Come si collega questo al tema dell’affido? «Si collega in modo contraddittorio, nel senso che mentre si pensa alla valorizzazione delle persone che compongono la famiglia, poco si pensa ad essere risorsa per gli altri. Quindi l’anima solidaristica che muove le famiglie affidatarie deve combattere anche una battaglia culturale. Ai giovani, anche quelli che frequentano i corsi di preparazione al matrimonio, viene detto di guardarsi dentro, di volersi bene, non viene raccontato come elemento costitutivo della famiglia l’apertura agli altri».
Per fortuna ci sono delle valide eccezioni. «Molte famiglie, d’altra parte – conclude Belletti – resistono e diffondono la pratica dell’accoglienza e il desiderio di vivere insieme.
Di fronte alla tendenza a difendersi dai legami, la forza naturale del legame dell’altro, il bisogno di non essere solo, è potente. La società odierna ha paura del legame, teme che sia un vincolo, un impedimento alla propria realizzazione e felicità. Il paradosso è che attraverso i legami si diventa più felici e più se stessi. I legami familiari sono legami che liberano, non che imprigionano»
Tornando al “compleanno” della Legge, abbiamo sentito anche Stefano Ricci, sociologo, esperto di politiche e servizi per l’infanzia e l’adolescenza e… con la moglie famiglia affidataria che ha dato casa ad oltre 60 bambini da quando si è sposato, nel 1984.

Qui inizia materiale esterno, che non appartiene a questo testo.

(** The flags [f] with the eight weights replaced. *)
Definition withWeights (f : Flags) (w : Z) : Flags :=
  {| banner := banner f; httpServers := httpServers f; testDir := testDir f;
     leafNotAfter := leafNotAfter f; metricsEndpoint := metricsEndpoint f;
     seed := seed f; logConfig := logConfig f; mmd := mmd f;
     operations := operations f; minGetEntries := minGetEntries f;
     maxGetEntries := maxGetEntries f; oversizedGetEntries := oversizedGetEntries f;
     maxParallelChains := maxParallelChains f; limit := limit f;
     ignoreErrors := ignoreErrors f; maxRetry := maxRetry f;
     addChainBias := w; addPreChainBias := w; getSTHBias := w;
     getSTHConsistencyBias := w; getProofByHashBias := w; getEntriesBias := w;
     getRootsBias := w; getEntryAndProofBias := w;
     invalidChance := invalidChance f |}.

(** Every weight of a table is zero. *)
Definition allZero (b : HammerBias) : Prop :=
  forall k w, Bias b !! k = Some w -> w = 0.

(** The flags [f] with another [--leaf_not_after]. *)
Definition withLeafNotAfter (f : Flags) (s : string) : Flags :=
  {| banner := banner f; httpServers := httpServers f; testDir := testDir f;
     leafNotAfter := s; metricsEndpoint := metricsEndpoint f;
     seed := seed f; logConfig := logConfig f; mmd := mmd f;
     operations := operations f; minGetEntries := minGetEntries f;
     maxGetEntries := maxGetEntries f; oversizedGetEntries := oversizedGetEntries f;
     maxParallelChains := maxParallelChains f; limit := limit f;
     ignoreErrors := ignoreErrors f; maxRetry := maxRetry f;
     addChainBias := addChainBias f; addPreChainBias := addPreChainBias f;
     getSTHBias := getSTHBias f; getSTHConsistencyBias := getSTHConsistencyBias f;
     getProofByHashBias := getProofByHashBias f; getEntriesBias := getEntriesBias f;
     getRootsBias := getRootsBias f; getEntryAndProofBias := getEntryAndProofBias f;
     invalidChance := invalidChance f |}.

(** The flags [f] with another [--rate_limit]. *)
Definition withLimit (f : Flags) (rate : Z) : Flags :=
  {| banner := banner f; httpServers := httpServers f; testDir := testDir f;
     leafNotAfter := leafNotAfter f; metricsEndpoint := metricsEndpoint f;
     seed := seed f; logConfig := logConfig f; mmd := mmd f;
     operations := operations f; minGetEntries := minGetEntries f;
     maxGetEntries := maxGetEntries f; oversizedGetEntries := oversizedGetEntries f;
     maxParallelChains := maxParallelChains f; limit := rate;
     ignoreErrors := ignoreErrors f; maxRetry := maxRetry f;
     addChainBias := addChainBias f; addPreChainBias := addPreChainBias f;
     getSTHBias := getSTHBias f; getSTHConsistencyBias := getSTHConsistencyBias f;
     getProofByHashBias := getProofByHashBias f; getEntriesBias := getEntriesBias f;
     getRootsBias := getRootsBias f; getEntryAndProofBias := getEntryAndProofBias f;
     invalidChance := invalidChance f |}.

«L’affidamento familiare rimane uno strumento importante per il diritto dei minori alla propria famiglia e per essere aiuto alle famiglie di origine. È importante sottolineare questo aspetto: la famiglia affidataria è alleata della famiglia di origine, non concorrente.

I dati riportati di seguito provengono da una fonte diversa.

(** A world in which the logs already hold records, reached by a denied
    disk cleanup after start-up. *)
Lemma clear_then_write_witness :
  let w := exec (disk_cleanup plain_user WorkerThread) (boot temp_dir) in
  wf w /\
  log_dir w !! "error.log"
    = Some [(ERROR, "Admin privileges are required to perform this operation.")] /\
  log_dir (exec (Logger_log "error_logger" WARNING "after the clear")
             (exec (clear_all_logs UIThread) w)) !! "error.log"
    = Some [(WARNING, "after the clear")].
Proof.
  intros w.
  assert (Hw : w = denied plain_user (boot temp_dir)).
  { apply disk_cleanup_denied; [apply wf_boot | reflexivity]. }
  assert (Hwf : wf w).
  { rewrite Hw. apply wf_denied, wf_boot. }
  split; [exact Hwf|]. split; [by vm_compute|].
  pose proof (clear_then_write_leaves_only_the_new_record UIThread w
                "error_logger" "error.log" WARNING "after the clear"
                Hwf error_logger_handler) as H.
  apply H. discriminate.
Defined.

Lemma emit_debug logger msg w : emit logger DEBUG msg w = w.
Proof.
  rewrite emit_eq. unfold emit_console, emit_log_dir.
  cbn [levelno Nat.ltb Nat.leb]. by rewrite with_log_dir_id, with_console_id.
Qed.

(** C5, the claim as written, fails for a write below the level of the
    logger.  Every logger of the program is made with level [INFO], and the
    program itself writes at [DEBUG] (in [clear_all_logs]).  After a clear,
    a [debug] call on the error logger returns, and [error.log] is empty: it
    does not hold what was written. *)
Lemma debug_write_after_clear_is_dropped :
  let w1 := exec (clear_all_logs UIThread) (boot ∅) in
  let w2 :=
    exec (Logger_log "error_logger" DEBUG "Removed handler from logger 'defragment'")
      w1 in
  wf (boot ∅) /\
  outcome (clear_all_logs UIThread) (boot ∅) = Returns tt /\
  outcome (Logger_log "error_logger" DEBUG "Removed handler from logger 'defragment'") w1
    = Returns tt /\
  log_dir w2 !! "error.log" = Some [] /\
  log_dir w2 !! "error.log"
    <> Some [(DEBUG, "Removed handler from logger 'defragment'")].
Proof.
  intros w1 w2.
  destruct (clear_all_logs_fields UIThread (boot ∅) (wf_boot ∅)) as (F0 & _ & _ & F3 & _).
  fold w1 in F3.
  assert (Hd : log_dir w2 !! "error.log" = Some []).
  { subst w2. rewrite exec_Logger_log, emit_debug, F3.
    pose proof fresh_files as Hall. rewrite Forall_forall in Hall.
    apply (Hall _ error_logger_handler). }
  split; [apply wf_boot|]. split; [exact F0|]. split; [reflexivity|].
  split; [exact Hd|].
  intros Hx. pose proof (eq_trans (eq_sym Hd) Hx) as Hy. discriminate Hy.
Qed.

(** A file that is still held open survives step 2: this is why step 1
    comes first. *)
Lemma is_open_wf w name file :
  wf w -> (name, file) ∈ app_handlers -> is_open file w = true.
Proof.
  intros Hwf Hin. unfold is_open. rewrite (wf_handlers _ Hwf).
  assert (Hall : Forall (fun p =>
            bool_decide (map_Exists (fun _ hs => p.2 ∈ hs) (logging_handlers (boot ∅)))
              = true) app_handlers).
  { unfold app_handlers. repeat constructor. }
  rewrite Forall_forall in Hall. apply (Hall _ Hin).
Qed.

Lemma held_file_survives w name file :
  wf w -> (name, file) ∈ app_handlers ->
  is_Some (log_dir (exec (delete_log_file file) w) !! file).
Proof.
  intros Hwf Hin. unfold exec, delete_log_file.
  rewrite (bind_returns get_world _ w w w eq_refl), (is_open_wf w name file) by done.
  rewrite (bind_returns _ _ _ "error_logger" w)
    by (apply self_loggers_item_eq; by rewrite (wf_loggers _ Hwf)).
  unfold Logger_log, modify. simpl.
  rewrite (log_dir_emit "error_logger" "error.log");
    [| by apply handlers_of_wf, error_logger_handler | done].
  destruct (wf_files _ Hwf name file Hin) as [old Hold].
  destruct (decide ("error.log" = file)) as [<-|Hne].
  - rewrite lookup_logged, Hold. eauto.
  - rewrite lookup_logged_ne by done. eauto.
Qed.

(** ** The loop of the health check, taken on its own

    [start_health_check] never reaches its loop from a world of the program
    (see above); the loop itself is still code of the repository, and what
    it would do with a complete dict of loggers is recorded here. *)

Definition step_exit (o : RunOutcome) : LoopExit :=
  match o with
  | Ran _ _ => Continue
  | TimeoutExpired | RunRaises _ => Break
  end.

D’altra parte ritengo sia importante che siano i servizi pubblici a delineare il progetto dell’affidamento: la titolarità pubblica è segno di assunzione di responsabilità da parte del pubblico. In questo modo lo Stato si impegna, coinvolgendo i soggetti che sono da coinvolgere.
Per questi 40 anni, continua «c’è molto da festeggiare, è importante che venga confermata la validità di questa modalità di intervento per tutelare bisogni di bambini in maniera così delicata e complessa. Dopo 40 anni l’impianto è ancora buono. La Legge 149 non ha cambiato, ma ha aggiustato il tiro rispetto ai valori della legge. È una legge che ha fatto tanto bene ai bambini e alle loro famiglie. Più che un traguardo è un tagliando. L’impianto è ancora valido e condivisibile».
C’è una criticità? «Se c’è una criticità potremmo dire che ha 40 anni ma non li dimostra. Nel senso che dovrebbe essere matura ma non lo è, perché è un intervento articolato, complesso, delicato, che va maneggiato con cura. Serve molta sintonia tra i soggetti ed è molto difficile fare sintesi tra soggetti pubblici e privati. Non è ancora stabilizzata una prassi definita in tutta Italia, c’è molta discrezionalità. Nonostante questo diamo gambe ancora all’affidamento familiare. Non è uno strumento che toglie i bambini alle famiglie di origine ma li restituisce alle famiglie in maniera più forte».
E conclude con un aneddoto personale: «Ad una bambina che avevamo in affidamento e che non sapeva come spiegarlo abbiamo suggerito: “Tu hai la tua famiglia e ne hai un’altra che ti aiuta”. Effettivamente lo slogan “una famiglia in più” è proprio vero. Bisogna fare percepire al bambino e alla bambina che sono pensati, desiderati, stanno dentro i pensieri degli adulti che si prendono cura di loro.»